Fig. 4.

EGCit ADC is stable in plasma and spares differentiating human neutrophils derived from the bone marrow. A–C Stability at 37 °C in undiluted human plasma (A), cynomolgus monkey plasma (B), and BALB/c mouse plasma (C). VCit ADC 4a (light purple diamond), EVCit ADC 4b (green triangle), and EGCit ADC 4c (magenta square) were tested. D ESI-MS traces of ADCs 4b,c after incubation with human neutrophil elastase at 37 °C for 24 h. EGCit ADC 4c did not undergo cleavage, whereas EVCit ADC 4b underwent linker degradation and lost part of its payloads. E Study schedule for differentiation of human bone marrow HSPCs into neutrophils and subsequent treatment with ADCs 4b,c.
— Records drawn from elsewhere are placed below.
(** * Beam analysis engine of the CE-app learning platform

    A shallow embedding of the computational core of the three Streamlit
    pages:

    - [src/app.py]: class [SimpleBeam] (any number of point loads);
    - [pages/02_Level_2]: class [BeamLevel2] (one point load, one UDL);
    - [pages/03_Level_3]: [solve_beam], the loop of [plot_answer], and the
      quiz handlers working on [st.session_state].

    Numbers.  The Python code computes in binary64 floats.  The development
    reads every float as the exact rational it denotes ([Q], compared with
    [==]), which is the reading under which the statics identities hold
    exactly; rounding is out of the model.  The one place where Python's
    arithmetic is partial, true division, is kept partial: [py_div] raises
    [ZeroDivisionError] on a zero divisor.  A float literal of the source
    stands for the double it denotes: the [0.1] of the quiz is [tolerance],
    the exact value of that double, which lies slightly above one tenth.
    Module [Binary64] repeats the quiz arithmetic on IEEE doubles, so that
    the concrete verdicts can be evaluated on the numbers Python really
    uses and compared with the verdicts on their exact values. *)

From Stdlib Require Import QArith Qabs Qminmax Lqa Lia ZArith List Floats.
From stdpp Require Import base option strings gmap.

Import ListNotations.
Local Open Scope Q_scope.

(** ** Python values and exceptions *)

(** The exceptions that matter.  [ZeroDivisionError] is what float division
    raises; [InvalidGeometry] is the error the specification names.  No
    [raise] statement occurs in the three source files. *)
Inductive exn : Set :=
| ZeroDivisionError
| InvalidGeometry.

Inductive result (A : Type) : Type :=
| Ok (a : A)
| Raise (e : exn).
Arguments Ok {A} a.
Arguments Raise {A} e.

Definition raised {A} (r : result A) : option exn :=
  match r with Ok _ => None | Raise e => Some e end.

(** [a / b] on Python floats. *)
Definition py_div (a b : Q) : result Q :=
  if Qeq_bool b 0 then Raise ZeroDivisionError else Ok (a / b).

(** [a > b] and [a < b] as booleans. *)
Definition Qgtb (a b : Q) : bool := negb (Qle_bool a b).
Definition Qltb (a b : Q) : bool := negb (Qle_bool b a).

(** Python's [min(a, b)]: [b] when [b < a], else [a]. *)
Definition py_min (a b : Q) : Q := if Qltb b a then b else a.

(** [numpy.linspace(start, stop, num)] with the default [endpoint=True]:
    [num] samples [start + i * step], [step = (stop - start) / (num - 1)].
    The call never raises; every call in the sources has [num = 500]. *)
Definition linspace (start stop : Q) (num : nat) : list Q :=
  let step := (stop - start) / inject_Z (Z.of_nat (num - 1)) in
  map (fun i => start + inject_Z (Z.of_nat i) * step) (seq 0 num).

(** Python's [max] over a non-empty list, as a left-to-right scan that keeps
    the first maximal element. *)
Definition py_max (l : list Q) : option Q :=
  match l with
  | [] => None
  | a :: l' => Some (fold_left (fun m v => if Qgtb v m then v else m) l' a)
  end.

(** ** Methods: state passing with exceptions

    A method reads and writes its object and either returns or raises; the
    object is handed back in both cases. *)
Definition method (S A : Type) : Type := S -> result A * S.

Definition ret {S A} (a : A) : method S A := fun s => (Ok a, s).

Definition bind {S A B} (c : method S A) (k : A -> method S B) : method S B :=
  fun s =>
    match c s with
    | (Ok a, s') => k a s'
    | (Raise e, s') => (Raise e, s')
    end.

Definition get {S} : method S S := fun s => (Ok s, s).
Definition put {S} (s : S) : method S unit := fun _ => (Ok tt, s).
Definition lift {S A} (r : result A) : method S A := fun s => (r, s).

Notation "x <- c ;; k" := (bind c (fun x => k))
  (at level 100, c at next level, right associativity).

Definition run {S A} (c : method S A) (s : S) : result A := fst (c s).
Definition exec {S A} (c : method S A) (s : S) : S := snd (c s).

(** ** Equality up to [==] on the shapes the solvers return *)

Definition Qs_eq : list Q -> list Q -> Prop := Forall2 Qeq.

Definition pair_eq (p q : Q * Q) : Prop :=
  fst p == fst q /\ snd p == snd q.

Definition result_eq {A} (R : A -> A -> Prop) (r s : result A) : Prop :=
  match r, s with
  | Ok a, Ok b => R a b
  | Raise e, Raise f => e = f
  | _, _ => False
  end.

(** ** [src/app.py]: [SimpleBeam] *)

Module Load.
(** One entry of [self.loads]: [{"type": "point", "P": P, "x": x}]. *)
Record t : Type := mk { type : string; P : Q; x : Q }.
End Load.

Module SimpleBeam.

Record t : Type := mk { length : Q; loads : list Load.t }.

Definition __init__ (length : Q) : t := mk length [].

Definition add_point_load (P x : Q) : method t unit :=
  self <- get ;;
  put (mk (length self) (loads self ++ [Load.mk "point" P x])).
After 3-day expansion (Day 0), HSPCs were treated with growth factors for 7 days and differentiated into CD15+ and CD66b+ granulocytes/neutrophils. F,G Flow cytometry before (Day 0, F) and after (Day 7, G) differentiation. H The effects of ADCs (vehicle, dark gray; EVCit ADC 4b, green; EGCit ADC 4c, magenta) on the population of human neutrophils relative to those of vehicle control (n = 3). All assays were performed in triplicate. Data are presented as mean values ± SEM. For statistical analysis, a one-way ANOVA with a Dunnett’s post hoc test was used (comparison control: EGCit ADC 4c). HSPCs, hematopoietic stem and progenitor cells.